The musical, based on Mary Gage’s novel “Praise the Egg” will delight audiences of all ages with an enchanting story about a society of chickens. A musical about chickens?
“Sure!” said Mike Negra, Executive Director of the State Theatre. He got behind the project after the State Theatre’s production of “My Name is Pablo Picasso,” another of Gage’s plays, received a great response.
While “Praise the Egg!” is Gage’s first musical, it seems life in a chicken run has inherent drama and musicality.
“They have a very strong society,” Gage said. “The rooster is quite dominant. He only allows one male in the run. There is definitely no sexual equality! The rooster leads all the choruses. And yet, he’s also very gentlemanly, always stepping back after bringing food to the females.”
The hens have a clear pecking order, according to Gage, a sort of social order for chickens. There are the “high hens,” and it goes down from there. The order is established to determine which chickens get to eat first and which chickens can peck at the ones with lower status.
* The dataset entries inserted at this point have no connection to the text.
Lemma unit_exact_lit lit items :
  unit_exact (lit_items lit ++ items) = unit_exact items.
Proof. induction lit as [|c lit IH]; [reflexivity|exact IH]. Qed.

Lemma unit_exact_after_segment tail items :
  unit_exact items = true ->
  unit_exact (RSeg :: after_segment tail items) = true
  /\ unit_exact (after_segment tail items) = true.
Proof. intros H. destruct tail; cbn; auto. Qed.

Lemma unit_exact_template_items segs : unit_exact (template_items segs) = true.
Proof.
  induction segs as [|seg tail IH]; [reflexivity|].
  cbn [template_items]. unfold segment_items.
  destruct (unit_exact_after_segment tail _ IH) as [H1 H2].
  destruct (whole_placeholder seg).
  - exact H1.
  - rewrite unit_exact_lit. exact H2.
Qed.

Lemma template_ok_good template :
  template_ok template = true ->
  Forall segment_good (Js.split "/" template).
Proof.
  unfold template_ok. intros H.
  rewrite forallb_forall in H.
  pose proof (split_segments_no_slash template) as Hs.
  rewrite List.Forall_forall in Hs |- *.
  intros seg Hin. split; [apply H|apply Hs]; assumption.
Qed.

Lemma compile_template template :
  template_ok template = true ->
  exists regex,
    RegExp_parse (replace_placeholders template) = Some regex
    /\ unit_exact regex = true
    /\ forall cleanUrl,
         RegExp_test regex cleanUrl
         = template_matches whole_placeholder template cleanUrl.
Proof.
  intros Hok. pose proof (template_ok_good _ Hok) as Hgood.
  exists (template_items (Js.split "/" template)). split; [|split].
  - rewrite <- (join_split template) at 1. apply compile_segments, Hgood.
  - apply unit_exact_template_items.
  - intros u. apply template_items_ok; [|assumption].
    destruct (split_nonempty "/" template) as (h & rest & ->). discriminate.
Qed.

Lemma first_match_find cleanUrl templates :
  forallb template_ok templates = true ->
  first_match cleanUrl templates
  = to_outcome
      (List.find (fun t => template_matches whole_placeholder t cleanUrl) templates).
Proof.
  induction templates as [|t templates IH]; intros Hall; [reflexivity|].
  simpl in Hall. apply andb_true_iff in Hall as [Ht Hall].
  destruct (compile_template t Ht) as (regex & Hparse & Hexact & Htest).
  cbn [first_match List.find]. rewrite Hparse, Hexact, orb_true_r, Htest.
  destruct (template_matches whole_placeholder t cleanUrl); [reflexivity|].
  apply IH, Hall.
Qed.

Lemma get_keys {V : Type} (o : list (string * V)) k :
  match obj_get o k with
  | Some _ => existsb (String.eqb k) (keys o) = true
  | None => existsb (String.eqb k) (keys o) = false
  end.
Proof.
  induction o as [|[k' v] o IH]; [reflexivity|].
  cbn [obj_get keys map fst existsb]. rewrite (String.eqb_sym k k').
  destruct (String.eqb k' k); [reflexivity|exact IH].
Qed.

(** X26.  On a specification whose templates are made of segments that
    are each a whole [{name}] placeholder or a text free of pattern syntax
    characters, and for a URL whose path is not the name of a member that
    every object inherits, the matcher strips the query, returns the
    cleaned path when it is a key of the specification, otherwise the
    first template in key order with as many segments as the path, whose
    placeholder segments face non-empty segments and whose other segments
    face equal ones, and otherwise nothing. *)
Theorem normalizePathForSchema_segmentwise url schemaPaths :
  paths_ok schemaPaths = true ->
  inherited (Js.first (Js.split "?" url)) = false ->
  normalizePathForSchema url schemaPaths
  = to_outcome (spec_match whole_placeholder url schemaPaths).
Proof.
  intros Hok Hin. unfold normalizePathForSchema, spec_match.
  pose proof (get_keys schemaPaths (Js.first (Js.split "?" url))) as Hg.
  destruct (obj_get schemaPaths (Js.first (Js.split "?" url))).
  - rewrite Hg. reflexivity.
  - rewrite Hg, Hin. apply first_match_find, Hok.
Qed.


(** The theorem on the two-path schema and a request for one item. *)
Lemma normalizePathForSchema_segmentwise_witness :
  paths_ok Examples.items = true
  /\ inherited (Js.first (Js.split "?" "/items/42?verbose=1")) = false
  /\ normalizePathForSchema "/items/42?verbose=1" Examples.items
     = to_outcome (spec_match whole_placeholder "/items/42?verbose=1" Examples.items).
Proof.
  split; [reflexivity|]. split; [reflexivity|].
  apply (normalizePathForSchema_segmentwise "/items/42?verbose=1" Examples.items);
    reflexivity.
Defined.

(** C3.  The claim fails on the code.  A template is made into a regular
    expression without escaping its literal text, so the dot of
    [/v1.0/items] stands for any character: the path [/v1x0/items] is
    matched to the template, where the claim, whose literal segments must
    be equal, returns none.  And the direct look-up finds the members that
    every object inherits: the path [constructor] is returned as its own
    match although it is no key and no template matches it. *)
Theorem dot_and_inherited_names_are_matched :
  normalizePathForSchema "/v1x0/items" Cases.dotted = Matched "/v1.0/items"
  /\ spec_match whole_placeholder "/v1x0/items" Cases.dotted = None
  /\ normalizePathForSchema "constructor" Cases.dotted = Matched "constructor"
  /\ spec_match whole_placeholder "constructor" Cases.dotted = None.
Proof. repeat split; reflexivity. Qed.

End PathMatcherFacts.

(** ** The traffic loop *)

Section ReportFacts.

Import PathMatcher Report.

(** Facts on the insertion-ordered maps. *)

Lemma set_add_In x z s : In z (set_add x s) <-> z = x \/ In z s.
Proof.
  unfold set_add, set_has.
  destruct (existsb (Z.eqb x) s) eqn:E.
  - split; [auto|]. intros [->|H]; [|assumption].
    apply existsb_exists in E as (y & Hy & Heq).
    apply Z.eqb_eq in Heq. subst. assumption.
  - rewrite in_app_iff. simpl. intuition.
Qed.

Lemma obj_get_app {V : Type} (m : list (string * V)) k d key :
  obj_get (m ++ [(k, d)]) key
  = match obj_get m key with
    | Some v => Some v
    | None => if String.eqb k key then Some d else None
    end.
Proof.
  induction m as [|[k' v] m IH]; [reflexivity|].
  cbn [app obj_get]. destruct (String.eqb k' key); [reflexivity|exact IH].
Qed.

Lemma obj_get_has {V : Type} (m : list (string * V)) k :
  map_has k m = match obj_get m k with Some _ => true | None => false end.
Proof.
  unfold map_has. induction m as [|[k' v] m IH]; [reflexivity|].
  cbn [keys map fst existsb obj_get]. rewrite (String.eqb_sym k k').
  destruct (String.eqb k' k); [reflexivity|exact IH].
Qed.

Lemma obj_get_modify {V : Type} (m : list (string * V)) k f key :
  obj_get (map_modify k f m) key
  = if String.eqb k key then option_map f (obj_get m key) else obj_get m key.
Proof.
  induction m as [|[k' v] m IH]; [destruct (String.eqb k key); reflexivity|].
  cbn [map_modify]. destruct (String.eqb k' k) eqn:E.
  - apply String.eqb_eq in E. subst k'. cbn [obj_get].
    destruct (String.eqb k key); reflexivity.
  - cbn [obj_get]. destruct (String.eqb k' key) eqn:E'; [|exact IH].
    apply String.eqb_eq in E'. subst k'.
    rewrite String.eqb_sym, E. reflexivity.
Qed.

Lemma obj_get_upsert {V : Type} (m : list (string * V)) k d f key :
  obj_get (map_modify k f (map_ensure k d m)) key
  = if String.eqb k key
    then Some (f (match obj_get m k with Some v => v | None => d end))
    else obj_get m key.
Proof.
  rewrite obj_get_modify. unfold map_ensure. rewrite obj_get_has.
  destruct (String.eqb k key) eqn:E.
  - apply String.eqb_eq in E. subst key.
    destruct (obj_get m k) eqn:G; [rewrite G; reflexivity|].
    rewrite obj_get_app, G, String.eqb_refl. reflexivity.
  - destruct (obj_get m k) eqn:G; [reflexivity|].
    rewrite obj_get_app, E. destruct (obj_get m key); reflexivity.
Qed.

Lemma upsert_not_nil {V : Type} (m : list (string * V)) k d f :
  map_modify k f (map_ensure k d m) <> [].
Proof.
  intros H. pose proof (obj_get_upsert m k d f k) as G.
  rewrite H, String.eqb_refl in G. discriminate.
Qed.

Lemma statuses_of_undocumented record a key z :
  In z (statuses_of (record_undocumented record a) key)
  <-> In z (statuses_of a key)
      \/ (undocumented_key record = key /\ status record = z).
Proof.
  unfold statuses_of, record_undocumented. cbn [undocumentedEndpoints].
  rewrite obj_get_upsert.
  destruct (String.eqb (undocumented_key record) key) eqn:E.
  - apply String.eqb_eq in E. subst key. rewrite set_add_In.
    destruct (obj_get (undocumentedEndpoints a) (undocumented_key record));
      intuition.
  - apply String.eqb_neq in E. intuition.
Qed.

Lemma statuses_of_documented p record a key :
  statuses_of (record_documented p record a) key = statuses_of a key.
Proof. reflexivity. Qed.

Lemma statuses_of_file_record o record a key z :
  In z (statuses_of (file_record o record a) key)
  <-> In z (statuses_of a key)
      \/ (falsy o = true /\ undocumented_key record = key /\ status record = z).
Proof.
  unfold file_record, falsy. destruct o as [p|].
  - destruct (String.eqb p EmptyString).
    + rewrite statuses_of_undocumented. intuition.
    + rewrite statuses_of_documented. intuition discriminate.
  - rewrite statuses_of_undocumented. intuition.
Qed.

Lemma analyze_with_statuses normalize traffic :
  forall a key z,
    In z (statuses_of (analyze_with normalize a traffic) key)
    <-> In z (statuses_of a key)
        \/ exists record,
             In record traffic
             /\ falsy (normalize (url record)) = true
             /\ undocumented_key record = key
             /\ status record = z.
Proof.
  induction traffic as [|r traffic IH]; intros a key z.
  - cbn [analyze_with]. split; [auto|]. intros [H|(r & [] & _)]. assumption.
  - cbn [analyze_with]. rewrite IH, statuses_of_file_record. split.
    + intros [[H|(Hf & Hk & Hz)]|(r' & Hin & Hf & Hk & Hz)].
      * auto.
      * right. exists r. cbn [In]. auto.
      * right. exists r'. cbn [In]. auto.
    + intros [H|(r' & [->|Hin] & Hf & Hk & Hz)].
      * auto.
      * auto.
      * right. exists r'. auto.
Qed.

(** The loop of the model is the loop over the answers of its matcher. *)
Lemma analyze_record_model schemaPaths a record a' :
  analyze_record schemaPaths a record = Some a' ->
  a' = file_record (matcher_of schemaPaths (url record)) record a.
Proof.
  unfold analyze_record, matcher_of, file_record.
  destruct (normalizePathForSchema (url record) schemaPaths) as [p| |];
    cbn [returned]; [|intros [= <-]; reflexivity|discriminate].
  destruct (String.eqb p EmptyString); intros [= <-]; reflexivity.
Qed.

Lemma analyze_model schemaPaths traffic :
  forall a a',
    analyze schemaPaths a traffic = Some a' ->
    a' = analyze_with (matcher_of schemaPaths) a traffic.
Proof.
  induction traffic as [|r traffic IH]; intros a a'; cbn [analyze analyze_with].
  - intros [= <-]. reflexivity.
  - destruct (analyze_record schemaPaths a r) as [a1|] eqn:E; [|discriminate].
    rewrite (analyze_record_model _ _ _ _ E). apply IH.
Qed.

(** C2 (amended).  Whatever the matcher answers, a record for which it
    returns none is filed in the undocumented mapping under the key made
    of its method in upper case, a blank, and its URL as observed, query
    component included, where its status is added; the statuses stored
    under a key are exactly those of the records for which the matcher
    returned none (or the empty path, which the loop takes for none) and
    whose method and URL make that key.  The loop of the model, where the
    model interprets the templates, is this loop over its own matcher. *)
Theorem undocumented_keyed_by_raw_url (normalize : string -> option string)
    traffic :
  (forall record,
     In record traffic ->
     normalize (url record) = None ->
     exists statuses,
       obj_get (undocumentedEndpoints (analyze_with normalize empty_analysis traffic))
         (Js.toUpperCase (method record) ++ " " ++ url record)%string
       = Some statuses
       /\ In (status record) statuses)
  /\ (forall key z,
        In z (statuses_of (analyze_with normalize empty_analysis traffic) key)
        <-> exists record,
              In record traffic
              /\ falsy (normalize (url record)) = true
              /\ (Js.toUpperCase (method record) ++ " " ++ url record)%string = key
              /\ status record = z)
  /\ (forall schemaPaths a,
        analyze schemaPaths empty_analysis traffic = Some a ->
        a = analyze_with (matcher_of schemaPaths) empty_analysis traffic).
Proof.
  assert (Hchar : forall key z,
             In z (statuses_of (analyze_with normalize empty_analysis traffic) key)
             <-> exists record,
                   In record traffic
                   /\ falsy (normalize (url record)) = true
                   /\ undocumented_key record = key
                   /\ status record = z).
  { intros key z. rewrite analyze_with_statuses. split; [|auto].
    intros [[]|H]. assumption. }
  split; [|split; [exact Hchar|intros schemaPaths a; apply analyze_model]].
  intros record Hin Hno.
  assert (Hz : In (status record)
                 (statuses_of (analyze_with normalize empty_analysis traffic)
                    (undocumented_key record))).
  { apply Hchar. exists record. rewrite Hno. auto. }
  unfold statuses_of in Hz. fold (undocumented_key record).
  destruct (obj_get _ (undocumented_key record)) as [sts|]; [|destruct Hz].
  exists sts. auto.
Qed.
“Also, as the mother in a chicken run, you wouldn’t be raising your own chicks,” Gage explained. “The broody hen is the one who sits on the eggs, the one who puffs herself up and struts around the run. ‘Granny Broody’ definitely changes her behavior when brooding.”
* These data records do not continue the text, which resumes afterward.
Lemma downloadAndExtract_guards_witness :
  @downloadAndExtract sampleHost "" "/agent/work/.download" "Linux" emptyWorld
  = (Ok None, emptyWorld)
  /\ @downloadAndExtract sampleHost "https://example.com/oc.zip"
       "/agent/work/.download" "Linux" emptyWorld
     = (Err (RejectString "/agent/work/.download does not exist."), emptyWorld).
Proof.
  destruct (@downloadAndExtract_guards sampleHost "" "/agent/work/.download"
              "Linux" emptyWorld) as [Hnull _].
  destruct (@downloadAndExtract_guards sampleHost "https://example.com/oc.zip"
              "/agent/work/.download" "Linux" emptyWorld) as [_ Hdir].
  split; [now apply Hnull |].
  apply Hdir; [discriminate |].
  change ("/agent/work/.download" ∉ (∅ : gset string)). apply not_elem_of_empty.
Defined.

(** ** What the install orchestration changes and returns *)

Lemma pickVersion_run `{Constants} `{Host} (downloadVersion osType : string)
    (w : World) :
  pickVersion downloadVersion osType w
  = (if Js.truthy downloadVersion then Ok downloadVersion
     else match latestStable ocUtils osType with
          | Some url => Ok url
          | None => Err (RejectString "Unable to determine latest oc download URL")
          end, w).
Proof.
  unfold pickVersion. destruct (Js.truthy downloadVersion); [reflexivity |].
  cbn [negb]. now destruct (latestStable ocUtils osType).
Qed.

Lemma ensureDirectory_frame `{Host} (dir : string) (w : World) :
  let w' := snd (ensureDirectory dir w) in
  files w ⊆ files w' /\ variables w' = variables w /\ transfers w' = transfers w.
Proof.
  cbv zeta. unfold ensureDirectory, bind. rewrite exist_run.
  destruct (bool_decide (normalize dir ∈ files w)); cbn [negb snd];
    [repeat split; reflexivity |].
  unfold mkdir. destruct (mkdirExec dir); cbn [snd createFile files];
    repeat split; set_solver.
Qed.

Lemma chooseUrl_run `{Constants} `{Host} (version osType : string) (w : World) :
  snd (chooseUrl version osType w) = w
  /\ forall url : string,
      fst (chooseUrl version osType w) = Ok (Some url) ->
      (isWebUri version = true /\ url = version)
      \/ (isWebUri version = false
          /\ ((fetchHead (ocBundleURL ocUtils version osType false) = Some true
               /\ ocBundleURL ocUtils version osType false = Some url)
              \/ (fetchHead (ocBundleURL ocUtils version osType false) = Some false
                  /\ ocBundleURL ocUtils version osType true = Some url))).
Proof.
  unfold chooseUrl, resolveUrl. destruct (isWebUri version).
  - split; [reflexivity |]. intros url [= <-]. now left.
  - destruct (fetchHead (ocBundleURL ocUtils version osType false)) as [[]|];
      cbn [negb fst snd]; (split; [reflexivity |]);
      intros url [= Hurl]; right; (split; [reflexivity |]);
      [left | right]; now split.
Qed.

(** [installOc] when no local [oc] is reused, step by step. *)
Lemma installOc_run `{Constants} `{Host} (downloadVersion osType : string)
    (useLocalOc : bool) (w : World) :
  Js.truthyOpt (if useLocalOc then getLocalOcPath downloadVersion else None)
  = false ->
  installOc downloadVersion osType useLocalOc w
  = match pickVersion downloadVersion osType w with
    | (Err e, w1) => (Err e, w1)
    | (Ok version, w1) =>
        match ensureDirectory downloadDirectory w1 with
        | (Err e, w2) => (Err e, w2)
        | (Ok _, w2) =>
            match chooseUrl version osType w2 with
            | (Err e, w3) => (Err e, w3)
            | (Ok None, w3) =>
                (Err (RejectString "Unable to determine oc download URL."), w3)
            | (Ok (Some url), w3) =>
                match downloadAndExtract url downloadDirectory osType w3 with
                | (Err e, w4) => (Err e, w4)
                | (Ok None, w4) =>
                    (Err (RejectString "Unable to download or extract oc binary."),
                     w4)
                | (Ok (Some ocBinary), w4) => (Ok ocBinary, w4)
                end
            end
        end
    end.
Proof.
  intros Hlocal. unfold installOc. rewrite Hlocal. unfold bind at 1.
  destruct (pickVersion downloadVersion osType w) as [[version|e] w1];
    [| reflexivity].
  unfold bind at 1.
  destruct (ensureDirectory downloadDirectory w1) as [[[]|e] w2]; [| reflexivity].
  unfold bind at 1.
  destruct (chooseUrl version osType w2) as [[[url|]|e] w3]; try reflexivity.
  unfold bind.
  now destruct (downloadAndExtract url downloadDirectory osType w3)
    as [[[ocBinary|]|e] w4].
Qed.

Lemma getLocalOcPath_some `{Host} (version p : string) :
  getLocalOcPath version = Some p -> whichOc = Some p.
Proof.
  unfold getLocalOcPath. destruct whichOc as [q|]; [| discriminate].
  destruct (Js.truthy version && Js.truthy q); [| congruence].
  destruct (getOcVersion q) as [lv|]; [| discriminate].
  destruct (negb (Js.truthy lv) || _); [discriminate | congruence].
Qed.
Gage wrote “Praise the Egg” in Australia, after moving there from England when her two children were young. This particular story came to her after she got a couple of battery hens (or “farm hens,” as Americans would call them) as part of a promotion when she worked for the Festival of Perth. When she brought the pristine hens back to her old chicken run, Gage watched the battery hens experience a world that was totally foreign to them. They had never seen a rooster before or heard his alarming crow.
Gage enjoyed observing the chickens as they grew from baby chicks, under Granny Broody’s care, into the “teenage years.”
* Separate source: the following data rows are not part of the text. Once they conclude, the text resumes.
(** * color: ANSI terminal colorization (package [color], file color.go)

    A shallow embedding of the Go package and the verification of its
    specification.

    Data model.  A Go [string] is an immutable sequence of bytes; it is
    modelled by [String.string], whose characters ([Ascii.ascii]) are exactly
    the 8-bit bytes.  [Paint] is a defined string type, so a [Paint] is any
    byte string.  Go's [int] is modelled by [Z]; the only integer expression
    of the package is [len(bg)-1], which ranges over [-1 .. len(bg)-1] and
    cannot wrap.

    Effects.  The single run-time failure of the package is the index
    expression [bg[len(bg)-1]]; a Go run-time panic is modelled by the
    [Panics] constructor of [outcome].  The two updaters [WithBackground] and
    [WithForeground] assign to the fields of a local struct variable; their
    bodies are modelled over an explicit store of struct variables so that
    the value (copy) semantics of Go structs is visible. *)

From Stdlib Require Import Strings.String Strings.Ascii.
From Stdlib Require Import ZArith NArith List Lia Bool.
From Stdlib Require Import Numbers.DecimalString.
Import ListNotations.

Local Open Scope string_scope.

(** ** Run-time outcomes *)

(** The run-time errors the package can raise. *)
Inductive runtime_error : Type :=
| IndexOutOfRange (index : Z) (length : Z).

(** The result of evaluating a Go expression or call: it returns a value or
    it panics. *)
Inductive outcome (A : Type) : Type :=
| Returns (a : A)
| Panics (e : runtime_error).

Arguments Returns {A} a.
Arguments Panics {A} e.

Definition obind {A B : Type} (o : outcome A) (k : A -> outcome B) : outcome B :=
  match o with
  | Returns a => k a
  | Panics e => Panics e
  end.

Definition omap {A B : Type} (f : A -> B) (o : outcome A) : outcome B :=
  obind o (fun a => Returns (f a)).

Definition returns {A : Type} (o : outcome A) : bool :=
  match o with
  | Returns _ => true
  | Panics _ => false
  end.

Notation "'do' x <- e ; k" := (obind e (fun x => k))
  (at level 10, x name, e at level 100, k at level 200).

(** ** Go strings *)

(** [len(s)] *)
Definition len (s : string) : Z := Z.of_nat (String.length s).
(** * C7: isolation of branches *)

(** C7. From a state satisfying the invariant whose current scope [c] has
    the active list [xs]: [enter_branch] makes a new branch scope the
    current one; its active list is another list object than the one of
    [c], with the same elements, so that writing to it leaves the list of
    [c] as it is.  The analysis of a conditional analyzes each branch
    after [enter_branch] and leaves the scope again; when it returns, [c]
    is the current scope again and its scope object (declared symbols,
    selectors, cleaned variables) and its active list are what they were
    before. *)
Theorem branch_isolation fuel expr branch_true branch_false st c sc xs :
  Inv st -> scope st = Some c -> scope_objs st !! c = Some sc ->
  list_objs st !! _active_vars sc = Some xs ->
  (exists st1 b child,
      enter_branch st = OK tt st1
      /\ scope st1 = Some b /\ b <> c
      /\ scope_objs st1 !! b = Some child
      /\ parent child = Some c /\ is_block child = false
      /\ _active_vars child <> _active_vars sc
      /\ list_objs st1 !! _active_vars child = Some xs
      /\ scope_objs st1 !! c = Some sc
      /\ forall ys, <[_active_vars child:=ys]> (list_objs st1) !! _active_vars sc = Some xs)
  /\ (forall r st',
        sem_stmt fuel (IfStmt expr branch_true branch_false) st = OK r st' ->
        (exists fuel' bt bf st1 st2 st3 st4 st5,
            fuel = S fuel' /\ r = IfStmt (sem_expr expr) bt bf
            /\ enter_branch st = OK tt st1 /\ sem_stmt fuel' branch_true st1 = OK bt st2
            /\ leave_scope st2 = OK tt st3
            /\ enter_branch st3 = OK tt st4 /\ sem_stmt fuel' branch_false st4 = OK bf st5
            /\ leave_scope st5 = OK tt st'
            /\ scope st1 <> scope st4)
        /\ scope st' = Some c
        /\ scope_objs st' !! c = Some sc
        /\ list_objs st' !! _active_vars sc = Some xs).
Proof.
  intros HI Hc Hsc Hxs.
  assert (Hlt : (c < length (scope_objs st))%nat) by (eapply lookup_lt_Some; eauto).
  assert (Hll : (_active_vars sc < length (list_objs st))%nat)
    by (eapply lookup_lt_Some; eauto).
  split.
  - exists (entered_branch c xs st), (length (scope_objs st)),
      (mkScope (Some c) [] ∅ (S (length (list_objs st))) ∅ false).
    split; [eapply enter_branch_eq; eauto|].
    split; [reflexivity|]. split; [lia|].
    split; [simpl; apply lookup_snoc_here|].
    split; [reflexivity|]. split; [reflexivity|].
    split; [simpl; lia|].
    split.
    { simpl. rewrite lookup_app_r by lia.
      replace (S (length (list_objs st)) - length (list_objs st))%nat with 1%nat by lia.
      reflexivity. }
    split; [simpl; rewrite lookup_app_l by lia; auto|].
    intros ys. simpl. rewrite list_lookup_insert_ne by lia.
    rewrite lookup_app_l by lia. auto.
  - intros r st' H.
    destruct (sem_stmt_OK_fuel _ _ _ _ _ H) as [f ->].
    pose proof (good_strong_If f expr branch_true branch_false (good_sem_stmt f) st c HI Hc)
      as Hg.
    rewrite H in Hg. destruct Hg as [HI' Hpr].
    split; [|split; [|split]].
    + cbn [sem_stmt sem_stmt_body] in H. cbv zeta in H.
      bind_inv H as [] st1 He1. bind_inv H as bt st2 Hbt. bind_inv H as [] st3 Hl1.
      bind_inv H as [] st4 He2. bind_inv H as bf st5 Hbf. bind_inv H as [] st6 Hl2.
      unfold ret in H. injection H as <- <-.
      exists f, bt, bf, st1, st2, st3, st4, st5.
      repeat (split; [first [reflexivity | assumption]|]).
      (* the two branch scopes are different objects *)
      pose proof (enter_branch_eq st c sc xs Hc Hsc Hxs) as E1.
      rewrite E1 in He1. injection He1 as <-.
      assert (HI1 : Inv (entered_branch c xs st)) by (eapply Inv_entered_branch; eauto).
      pose proof (good_sem_stmt f branch_true (entered_branch c xs st)
                    (length (scope_objs st)) HI1 eq_refl) as Hg1.
      rewrite Hbt in Hg1. destruct Hg1 as [HI2 Hfr2].
      assert (Hb2 : scope st2 = Some (length (scope_objs st)))
        by (rewrite (se_scope _ _ (fr_scalars _ _ _ Hfr2)); reflexivity).
      destruct (fr_cur _ _ _ Hfr2) as (s1 & s2 & Hs1 & Hs2 & (Hp & _)).
      simpl in Hs1. rewrite lookup_snoc_here in Hs1. injection Hs1 as <-. simpl in Hp.
      rewrite (leave_scope_eq _ _ _ Hb2 Hs2) in Hl1. injection Hl1 as <-.
      assert (Hlen2 : (length (scope_objs st) < length (scope_objs st2))%nat)
        by (eapply lookup_lt_Some; eauto).
      assert (HI3 : Inv (set_scope (parent s2) st2)).
      { eapply (Inv_scalars st2); auto; try apply (inv_levels _ HI2).
        exists c. split; [simpl; auto | lia]. }
      destruct (Inv_current _ HI3) as (c3 & sc3 & xs3 & Hc3' & Hsc3 & Hxs3).
      rewrite (enter_branch_eq _ _ _ _ Hc3' Hsc3 Hxs3) in He2. injection He2 as <-.
      simpl. intros [= E]. lia.
    + rewrite (se_scope _ _ (pr_scalars _ _ Hpr)). auto.
    + apply (pr_objs _ _ Hpr). auto.
    + apply (pr_lists _ _ Hpr). auto.
Qed.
“They would run around,” said Gage, “thinking they swing the world at their wrists.”
Gage imagined the hens talking, with the battery hens telling the others that they weren’t hatched by a broody, but by a light. She envisioned the reaction the chickens in the run had, to hearing this crazy story.
“I personalized them,” said Gage. “I didn’t invent them. They sort of told the story themselves. That’s why I like theatre, not to make things up, but to reveal them.”
“One very cool thing about Mary’s story is the character of Prudence, who doesn’t want to stay in the run,” Biever said. “Yet there is no judgment of those who do want to stay. The point is, do what you want to do. I like that the message is to support each others’ choices, unconditionally. Of course, the drama in it is that the characters have to come to that realization.”
“’Praise the Egg!’ is not a kids’ show, and it’s not just about chickens,” said Biever. “It’s an analogy, a parable. It’s about humans. We’ll watch the show and see ourselves.”
Gage now lives in State College, where one of her grown children also lives, while her other child lives in Australia. Gage has adopted her granddaughter, so perhaps, at times, she sees herself as “Granny Broody.”
An award-winning screenwriter, author, and playwright, Gage started her writing career in England as a journalist for The Times, moved on to writing plays and screenplays in Australia, and then landed here in State College, where she taught playwriting, screenwriting and feature journalism at Penn State. She has had four of her plays produced in New York and continues to work as a freelance writer.
When Gage first proposed a musical based on her novel, she didn’t know who would write the music. Negra suggested that she contact Richard Biever, co-owner and artistic director of Singing Onstage Studios, a local musical theatre school and production company, who is graduating from Penn State in May with an MFA in Directing for the Musical Theatre Stage. The process of making the book into a musical was a very smooth one, according to Biever. Their first decision was the addition of the “obligatory” musical theatre exclamation point to the title!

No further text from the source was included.